[ferro-alloys.com]Canada’s Karora Resources (TSX: KRR), formerly known as RNC Minerals, is selling its 28% interest in the Dumont project in Quebec, one of the globe’s largest undeveloped nickel assets, to two private funds advised by Waterton Global Resource Management, for a total of up to $48 million.
The move, the Toronto-miner said, would allow it to focus on becoming a profitable, mid-tier gold miner.
As part of the deal, Karora will have the right to receive a portion of future proceeds of any future sale of Dumont or other monetization event. It will be entitled to 15% of the net proceeds per sale, up to a maximum of $40.2 million.
“The structure of the deal provides immediate cash to Karora to further invest in increasing our gold production, cost reduction initiatives and aggressively explore our numerous high-quality exploration targets at our Beta Hunt and Higginsville operations,” chief executive Paul Andre Huet said in the statement.
Karora will receive $10.7 million, consisting of $7.4 million from Waterton for its interest and a $3.3 million refund of Karora’s share of the cash held within the Dumont joint venture.

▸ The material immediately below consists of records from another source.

Lemma send_sources_total now p linkid nbr states srcs changes pk :
  0 <= nbr < MAX_NEIGHBORS ->
  Forall (fun '(_, b) => Forall (fun cg => is_Some (Find_State states (cg_src cg) (cg_dst cg))) b) srcs ->
  exists r, send_sources now p linkid nbr states srcs changes pk = Ret r.
Proof.
  intros Hnbr Hl. revert changes pk. induction Hl as [|[src b] srcs Hb _ IH]; intros changes pk; cbn [send_sources]; [by eexists|].
  destruct (send_source_total now p linkid nbr states (keyed_iter b) true changes pk Hnbr) as [[[ch1 pk1] stop] H1].
  - by rewrite keyed_iter_perm.
  - rewrite H1. cbn [mbind outcome_bind]. destruct stop; [by eexists|apply IH].
Qed.

Lemma net_send_updates_total now p nbr linkid d :
  0 <= nbr < MAX_NEIGHBORS -> neighbor_link d nbr = Ret linkid ->
  changed_ok (Changed_States p d) -> changes_known p d ->
  exists r d', Net_Send_State_Updates now p nbr d = Ret (r, d').
Proof.
  intros Hnbr Hlk Hok Hkn. unfold Net_Send_State_Updates. rewrite Hlk. cbn [mbind outcome_bind].
  destruct (send_sources_total now p linkid nbr (All_States p d) (hash_iter (Changed_States p d)) (Changed_States p d)
    (mk_packer [] [] 0 0) Hnbr) as [[[ch pk] stop] H].
  - rewrite (hash_iter_perm (Changed_States p d)). apply Forall_forall. intros [src b] Hin.
    apply elem_of_map_to_list in Hin. destruct (Hok _ _ Hin) as [Hf Hnd]. apply Forall_forall. intros cg Hcg.
    apply Hkn. rewrite Forall_forall in Hf. destruct (Hf cg Hcg) as [Hsrc _]. exists cg. unfold Find_Changed_State.
    rewrite Hsrc, Hin. cbn [mbind option_bind]. by apply find_changed_elem.
  - rewrite H. cbn [mbind outcome_bind]. destruct stop; by eexists _, _.
Qed.

(** ** Collecting expired states *)
Lemma remove_total id d :
  is_Some (Get_Node d id) -> exists d', remove_node_or_exit id d = Ret d'.
Proof.
  intros [nd Hn]. unfold remove_node_or_exit, Try_Remove_Node. destruct (id =? _); [by eexists|].
  destruct (All_Edges d !! id); [by eexists|]. destruct (existsb _ _); [by eexists|]. rewrite Hn. by eexists.
Qed.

Waterton will become the operator and manager of the Dumont project upon closing of the deal, which is expected before the end of July.
Dumont is a shovel-ready and permitted nickel-cobalt-PGM development project.
Once in production, it is expected to produce an average of 39,000 tonnes of nickel over a 30-year mine life at all-in sustaining cash costs of $3.8 per pound.